Credit Orkney Sky Cam, courtesy of EMEC


Clean energy solutions provider, H2Tec Limited, has been chosen to perform key upgrades to the European Marine Energy Centre (EMEC)’s hydrogen production plant in Orkney.

H2Tec, which is a subsidiary of Edinburgh-based hydrogen tech firm, Logan Energy, will perform the program upgrades as part of the €11.7 million project, Integrating Tidal Energy into the European Grid (ITEG), funded by the European Union’s regional development body, Interreg North-West Europe.

The scope of work in the contract awarded to H2Tec includes improvements to the efficiency of the system by procuring, installing, pressure testing and commissioning an essential pipework control panel to connect newly generated hydrogen to on-site storage tanks.

Home to a vast renewable resource and the world’s first and only purpose-built open-sea testing facility for wave and tidal energy convertors, EMEC’s base in Orkney is a hub for renewable development and green hydrogen research and development.

EMEC’s hydrogen production facilities were installed on the island of Eday to harness surplus wind and tidal power to generate hydrogen via electrolysis. The hydrogen stores this excess energy, which can then to be used locally when needed, helping to decarbonise power, heat and transport applications.

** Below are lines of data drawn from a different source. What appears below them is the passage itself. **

Lemma byteswap32_val v : in_range 32 v → byteswap32 v = le_val (rev (le_bytes 4 v)).
Proof.
  intros Hv. unfold in_range in Hv. unfold byteswap32.
  change 0xff000000 with (Z.shiftl (Z.ones 8) 24). change 0x00ff0000 with (Z.shiftl (Z.ones 8) 16).
  change 0x0000ff00 with (Z.shiftl (Z.ones 8) 8). change 0x000000ff with (Z.shiftl (Z.ones 8) 0).
  rewrite !land_mask, !Z.shiftl_mul_pow2, !Z.shiftr_div_pow2 by lia.
  set (b0 := v / 2 ^ 0 mod 2 ^ 8). set (b1 := v / 2 ^ 8 mod 2 ^ 8).
  set (b2 := v / 2 ^ 16 mod 2 ^ 8). set (b3 := v / 2 ^ 24 mod 2 ^ 8).
  assert (0 <= b0 < 256 ∧ 0 <= b1 < 256 ∧ 0 <= b2 < 256 ∧ 0 <= b3 < 256) as (H0 & H1 & H2 & H3)
    by (subst b0 b1 b2 b3; split_and!; apply Z.mod_pos_bound; lia).
  rewrite (wrap_small 32) by (unfold in_range; lia).
  replace (b2 * 2 ^ 16 / 2 ^ 8) with (b2 * 2 ^ 8) by dlia.
  rewrite !Z.div_mul by lia.
  replace (b0 * 2 ^ 0 * 2 ^ 24) with (b0 * 2 ^ 8 * 2 ^ 16) by lia.
  replace (b1 * 2 ^ 8 * 2 ^ 8) with (b1 * 2 ^ 16) by lia.
  rewrite (lor_add b2 b3 8) by lia.
  replace (b0 * 2 ^ 8 * 2 ^ 16) with ((b0 * 2 ^ 8) * 2 ^ 16) by lia.
  assert (Z.lor (b0 * 2 ^ 8 * 2 ^ 16) (b1 * 2 ^ 16) = (b0 * 2 ^ 8 + b1) * 2 ^ 16) as ->.
  { rewrite <- !Z.shiftl_mul_pow2, <- Z.shiftl_lor, !Z.shiftl_mul_pow2 by lia. by rewrite lor_add by lia. }
  rewrite lor_add by lia. cbn [le_bytes rev app le_val].
  subst b0 b1 b2 b3. dlia.
Qed.

(** In memory, [hton] puts the most significant byte first. *)
Lemma hton16_bytes v : in_range 16 v → le_bytes 2 (hton16 v) = rev (le_bytes 2 v).
Proof.
  intros Hv. unfold hton16. change byteorder_little with true. cbv iota.
  rewrite byteswap16_val by done. replace 2%nat with (length (rev (le_bytes 2 v))) at 1 by done.
  apply le_bytes_val, Forall_rev, le_bytes_byte.
Qed.
Lemma hton32_bytes v : in_range 32 v → le_bytes 4 (hton32 v) = rev (le_bytes 4 v).
Proof.
  intros Hv. unfold hton32. change byteorder_little with true. cbv iota.
  rewrite byteswap32_val by done. replace 4%nat with (length (rev (le_bytes 4 v))) at 1 by done.
  apply le_bytes_val, Forall_rev, le_bytes_byte.
Qed.

Lemma hton16_range v : in_range 16 (hton16 v).
Proof. unfold hton16. change byteorder_little with true. apply wrap_range. lia. Qed.
Lemma hton32_range v : in_range 32 v → in_range 32 (hton32 v).
Proof.
  intros Hv. unfold hton32. change byteorder_little with true. cbv iota. rewrite byteswap32_val by done.
  pose proof (le_val_range (rev (le_bytes 4 v))) as Hr. apply Hr, Forall_rev, le_bytes_byte.
Qed.

Lemma le_val_inj l l' :
  Forall is_byte l → Forall is_byte l' → length l = length l' → le_val l = le_val l' → l = l'.
Proof.
  intros Hl Hl' Hlen E. rewrite <- (le_bytes_val l), <- (le_bytes_val l') by done. by rewrite Hlen, E.
Qed.

Lemma hton16_involutive v : in_range 16 v → hton16 (hton16 v) = v.
Proof.
  intros Hv. pose proof (hton16_bytes _ (hton16_range v)) as E. rewrite (hton16_bytes v) in E by done.
  rewrite rev_involutive in E. apply (f_equal le_val) in E. rewrite !le_val_bytes in E.
  rewrite !Z.mod_small in E; [done|exact Hv|apply hton16_range].
Qed.
Lemma hton32_involutive v : in_range 32 v → hton32 (hton32 v) = v.
Proof.
  intros Hv. pose proof (hton32_bytes _ (hton32_range v Hv)) as E. rewrite (hton32_bytes v) in E by done.
  rewrite rev_involutive in E. apply (f_equal le_val) in E. rewrite !le_val_bytes in E.
  rewrite !Z.mod_small in E; [done|exact Hv|by apply hton32_range, hton32_range].
Qed.

(** ** Checksum: proofs *)

(** The sum of the words, without the wrap-around of 32 bits. *)
Fixpoint word_sum (p : bytes) : Z :=
  match p with
  | b0 :: b1 :: p => le_val [b0; b1] + word_sum p
  | [b] => b
  | [] => 0
  end.

(** Induction on words. *)
Lemma words_ind (P : bytes → Prop) :
  P [] → (∀ b, P [b]) → (∀ b0 b1 p, P p → P (b0 :: b1 :: p)) → ∀ p, P p.
Proof.
  intros H0 H1 H2 p. enough (P p ∧ ∀ b, P (b :: p)) by tauto.
  induction p as [|b p [IH1 IH2]]; [auto|]. split; [auto|]. intros b'. by apply H2.
Qed.

Lemma word_sum_range p :
  Forall is_byte p → 0 <= word_sum p <= 65535 * ((Z.of_nat (length p) + 1) / 2).
Proof.
  induction p as [|b|b0 b1 p IH] using words_ind; intros Hp; cbn [word_sum length le_val].
  - done.
  - apply Forall_cons in Hp as [Hb _]. unfold in_range in Hb. change ((Z.of_nat 1 + 1) / 2) with 1. lia.
  - apply Forall_cons in Hp as [Hb0 [Hb1 Hp]%Forall_cons]. specialize (IH Hp).
    unfold in_range in Hb0, Hb1. rewrite !Nat2Z.inj_succ. revert IH.
    replace ((Z.succ (Z.succ (Z.of_nat (length p))) + 1) / 2) with ((Z.of_nat (length p) + 1) / 2 + 1) by dlia.
    lia.
Qed.

Lemma cksum_words_sum p : ∀ sum,
  Forall is_byte p → 0 <= sum → sum + word_sum p < 2 ^ 32 →
  cksum_words p (length p) sum = Some (sum + word_sum p).
Proof.
  induction p as [|b|b0 b1 p IH] using words_ind; intros sum Hp Hs Hlt.
  - simpl. f_equal. lia.
  - simpl in *. apply Forall_cons in Hp as [Hb _]. unfold in_range in Hb.
    rewrite wrap_small by (unfold in_range; lia). done.
  - apply Forall_cons in Hp as [Hb0 [Hb1 Hp]%Forall_cons]. unfold in_range in Hb0, Hb1.
    pose proof (word_sum_range p Hp).
    assert (0 <= (Z.of_nat (length p) + 1) / 2) by (apply Z.div_pos; lia).
    cbn [cksum_words length word_sum] in *. rewrite wrap_small by (unfold in_range; cbn [le_val] in *; lia).
    rewrite IH by (done || cbn [le_val] in *; lia). f_equal. lia.
Qed.

(** The folded sum: congruent modulo [2^16 - 1], and zero only for zero. *)
Lemma cksum_fold_spec sum :
  0 <= sum < 2 ^ 32 →
  ∃ f, cksum_fold 3 sum = Some f ∧ 0 <= f <= 65535 ∧ f mod 65535 = sum mod 65535 ∧ (f = 0 ↔ sum = 0).
Proof.
  intros Hs.
  assert (Hstep : ∀ x, 0 <= x → Z.land x 0xffff + Z.shiftr x 16 = x - 65535 * (x / 65536)).
  { intros x Hx. pose proof (Z.land_ones x 16 ltac:(lia)) as E. change (Z.ones 16) with 0xffff in E.
    rewrite E, Z.shiftr_div_pow2 by lia. change (2 ^ 16) with 65536. dlia. }
  assert (Hz : ∀ x, (Z.shiftr x 16 =? 0) = (x / 65536 =? 0)).
  { intros x. by rewrite Z.shiftr_div_pow2. }
  assert (Hmod : ∀ x k, (x - 65535 * k) mod 65535 = x mod 65535).
  { intros x k. rewrite <- (Z_mod_plus_full x (- k) 65535). f_equal. lia. }
  unfold cksum_fold. rewrite !Hz.
  destruct (Z.eqb_spec (sum / 65536) 0) as [E0|E0]; [exists sum; split_and!; (done || dlia)|].
  rewrite !Hstep by lia. set (s1 := sum - 65535 * (sum / 65536)).
  assert (0 < s1 <= 131070) as Hs1 by (subst s1; dlia).
  destruct (Z.eqb_spec (s1 / 65536) 0) as [E1|E1].
  { exists s1. split_and!; [done|lia|dlia|apply Hmod|]. split; intros; exfalso; dlia. }
  rewrite !Hstep by lia. set (s2 := s1 - 65535 * (s1 / 65536)).
  assert (0 < s2 <= 65535) as Hs2 by (subst s2; dlia).
  destruct (Z.eqb_spec (s2 / 65536) 0) as [E2|E2]; [|dlia].
  exists s2. split_and!; [done|lia|lia| |].
  - subst s2 s1. by rewrite !Hmod.
  - split; intros; exfalso; dlia.
Qed.

Lemma lnot16 f : 0 <= f <= 65535 → u16 (Z.lnot (u16 f)) = 65535 - f.
Proof.
  intros Hf. rewrite (wrap_small 16 f) by (unfold in_range; lia).
  unfold Z.lnot, wrap. change (2 ^ 16) with 65536. dlia.
Qed.

(** The checksum of a packet is total and is the complement of its folded sum. *)
Lemma cksum16_spec p init :
  Forall is_byte p → Z.of_nat (length p) < 65536 → 0 <= init <= 65535 →
  ∃ f, cksum16 p (Z.of_nat (length p)) init = Some (65535 - f) ∧ 0 <= f <= 65535 ∧
    f mod 65535 = (init + word_sum p) mod 65535 ∧ (f = 0 ↔ init + word_sum p = 0).
Proof.
  intros Hp Hl Hi. pose proof (word_sum_range p Hp) as Hw.
  assert (init + word_sum p < 2 ^ 32) as Hlt.
  { assert ((Z.of_nat (length p) + 1) / 2 <= 32768) by dlia. lia. }
  unfold cksum16. rewrite (wrap_small 16), Nat2Z.id, (wrap_small 32) by (unfold in_range; lia).
  rewrite cksum_words_sum by (done || lia).
  destruct (cksum_fold_spec (init + word_sum p)) as (f & E & Hf & Hm & Hz); [lia|].
  rewrite E. exists f. rewrite lnot16 by done. done.
Qed.

(** Only the first [count] bytes count. *)
Lemma cksum_words_app p x : ∀ count sum, (count <= length p)%nat →
  cksum_words (p ++ x) count sum = cksum_words p count sum.
Proof.
  induction p as [|b|b0 b1 p IH] using words_ind; intros [|[|count]] sum Hc; simpl in Hc; try lia; try done.
  - by destruct x.
  - cbn [app cksum_words]. apply IH. lia.
Qed.
Lemma cksum16_app p x count init :
  0 <= count <= Z.of_nat (length p) → count < 65536 → cksum16 (p ++ x) count init = cksum16 p count init.
Proof.
  intros Hc Hl. unfold cksum16. rewrite (wrap_small 16 count) by (unfold in_range; lia).
  by rewrite cksum_words_app by lia.
Qed.

Lemma word_sum_app l1 l2 :
  Nat.even (length l1) = true → word_sum (l1 ++ l2) = word_sum l1 + word_sum l2.
Proof.
  induction l1 as [|b|b0 b1 l1 IH] using words_ind; intros He; [done|done|].
  cbn [app word_sum]. rewrite IH by done. lia.
Qed.

Lemma word_sum_insert p k b b0 :
  p !! k = Some b0 → word_sum (<[k := b]> p) = word_sum p + (b - b0) * (if Nat.even k then 1 else 256).
Proof.
  revert k. induction p as [|c|c0 c1 p IH] using words_ind; intros k Hk; [done| |].
  - destruct k as [|k]; [|done]. injection Hk as ->. cbn. lia.
  - destruct k as [|[|k] ].
    + injection Hk as ->. cbn [insert list_insert word_sum le_val Nat.even]. lia.
    + injection Hk as ->. cbn [insert list_insert word_sum le_val Nat.even]. lia.
    + change (<[S (S k) := b]> (c0 :: c1 :: p)) with (c0 :: c1 :: <[k := b]> p). cbn [word_sum Nat.even].
      rewrite (IH k Hk). lia.
Qed.

(** A changed byte is noticed. *)
Lemma cksum16_detects p k b b0 :
  Forall is_byte p → Z.of_nat (length p) < 65536 → cksum16 p (Z.of_nat (length p)) 0 = Some 0 →
  p !! k = Some b0 → is_byte b → b ≠ b0 → cksum16 (<[k := b]> p) (Z.of_nat (length p)) 0 ≠ Some 0.
Proof.
  intros Hp Hl H0 Hk Hb Hne.
  assert (Forall is_byte (<[k := b]> p)) as Hp' by by apply Forall_insert.
  assert (is_byte b0) as Hb0 by (eapply Forall_lookup_1 in Hp; eauto).
  destruct (cksum16_spec p 0 Hp Hl ltac:(lia)) as (f & E1 & Hf & Hm & _).
  destruct (cksum16_spec (<[k := b]> p) 0 Hp' ltac:(by rewrite length_insert) ltac:(lia)) as (f' & E2 & Hf' & Hm' & _).
  rewrite length_insert in E2. rewrite E2. rewrite H0 in E1. injection E1 as E1. intros [= E3].
  assert (f = 65535) as -> by lia. assert (f' = 65535) as -> by lia.
  rewrite (word_sum_insert p k b b0 Hk) in Hm'. unfold in_range in Hb, Hb0.
  rewrite Z.add_0_l in Hm, Hm'. destruct (Nat.even k).
  all: Z.div_mod_to_equations; lia.
Qed.

(** Storing a checksum in a field of zeroes: the receiver's sum is 0. *)
Lemma cksum16_insert p off init c :
  Forall is_byte p → Z.of_nat (length p) < 65536 → 0 <= init <= 65535 →
  0 <= off → Z.even off = true → sub_bytes p off 2 = Some [0; 0] →
  cksum16 p (Z.of_nat (length p)) init = Some c →
  ∃ p', blit p off (le_bytes 2 c) = Some p' ∧ length p' = length p ∧ Forall is_byte p' ∧
    in_range 16 c ∧ cksum16 p' (Z.of_nat (length p')) init = Some 0.
Proof.
  intros Hp Hl Hi Hoff Hev Hz Hc.
  destruct (cksum16_spec p init Hp Hl Hi) as (f & E & Hf & Hm & H0). rewrite Hc in E. injection E as ->.
  assert (off + 2 <= Z.of_nat (length p)) as Hle.
  { unfold sub_bytes in Hz. destruct (_ && _) eqn:Eb; [lia|done]. }
  destruct (blit_is_Some p off (le_bytes 2 (65535 - f))) as [p' Hp']; [done|by rewrite length_le_bytes|].
  assert (Forall is_byte p') as Hb' by (eapply blit_bytes; [exact Hp|apply le_bytes_byte|exact Hp']).
  pose proof (length_blit _ _ _ _ Hp') as Hlen.
  exists p'. split_and!; [done|done|done|unfold in_range; lia|].
  assert (Hsum : word_sum p' = word_sum p + (65535 - f)).
  { set (k := Z.to_nat off). assert (Nat.even k = true) as Hk.
    { subst k. apply Nat.even_spec. apply Z.even_spec in Hev as [m Hm'].
      exists (Z.to_nat m). lia. }
    assert (p = take k p ++ [0; 0] ++ drop (k + 2) p) as Ep.
    { rewrite <- (take_drop k p) at 1. f_equal. unfold sub_bytes in Hz. fold k in Hz.
      destruct (_ && _); [|done]. injection Hz as Hz. rewrite <- (take_drop 2 (drop k p)), drop_drop.
      f_equal. exact Hz. }
    assert (p' = take k p ++ le_bytes 2 (65535 - f) ++ drop (k + 2) p) as Ep'.
    { unfold blit in Hp'. destruct (_ && _); [|done]. by injection Hp' as <-. }
    assert (Nat.even (length (take k p)) = true) as Hek by (rewrite length_take_le by lia; done).
    revert Ep Ep' Hek. generalize (take k p) as l1, (drop (k + 2) p) as l2. intros l1 l2 -> -> He.
    rewrite !word_sum_app by done. cbn [app le_bytes word_sum le_val]. dlia. }
  destruct (cksum16_spec p' init Hb') as (f' & E' & Hf' & Hm' & H0'); [lia|done|].
  rewrite E'. f_equal. rewrite Hsum in Hm', H0'. revert H0 H0' Hm Hm'.
  pose proof (word_sum_range p Hp). clear -Hf Hf' Hi H.
  assert (0 <= (Z.of_nat (length p) + 1) / 2) by (apply Z.div_pos; lia).
  intros. assert ((init + word_sum p + (65535 - f)) mod 65535 = 0) as Hzero.
  { replace (init + word_sum p + (65535 - f)) with ((init + word_sum p - f) + 1 * 65535) by lia.
    rewrite Z_mod_plus_full, Zminus_mod, <- Hm, Z.sub_diag. done. }
  rewrite Z.add_assoc, Hzero in Hm'. rewrite Z.add_assoc in H0'.
  assert (f' ≠ 0) by lia. dlia.
Qed.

The ITEG project, due for completion in 2021, will develop a combined tidal energy and hydrogen production solution, helping to address grid export limitations faced in remote communities.

H2Tec’s program upgrades will support this effort by optimising new and existing equipment to improve efficiency between the hydrogen production plant and storage facilities at the Caldale site on Eday.

Commenting on the contract win, Bill Ireland, CEO of Logan Energy and H2Tec said: “The Orkney Islands, and the sea around them, possess fantastic natural energy resources, which cannot be fully utilised at present because of the islands’ limited grid connection with mainland Scotland. Oftentimes, capacity restrictions in power cables lead to wind energy production being capped, in a process known as curtailment but hydrogen generation from renewables can offer a solution by storing energy that would otherwise be wasted.”

“Orkney already generates over 100% of its electricity demand from renewables every year, but the grid limitations confine Orkney’s export potential. It is important that we ensure the full potential of our renewable alternatives are being harnessed, and that operational challenges are overcome. Taking the necessary safety precautions at this time, we are committed to maintaining operations at our Wallyford base, continuing to support centres such as EMEC to make positive steps towards net-zero targets and pioneer the growth of renewable hydrogen production on an industrial scale.”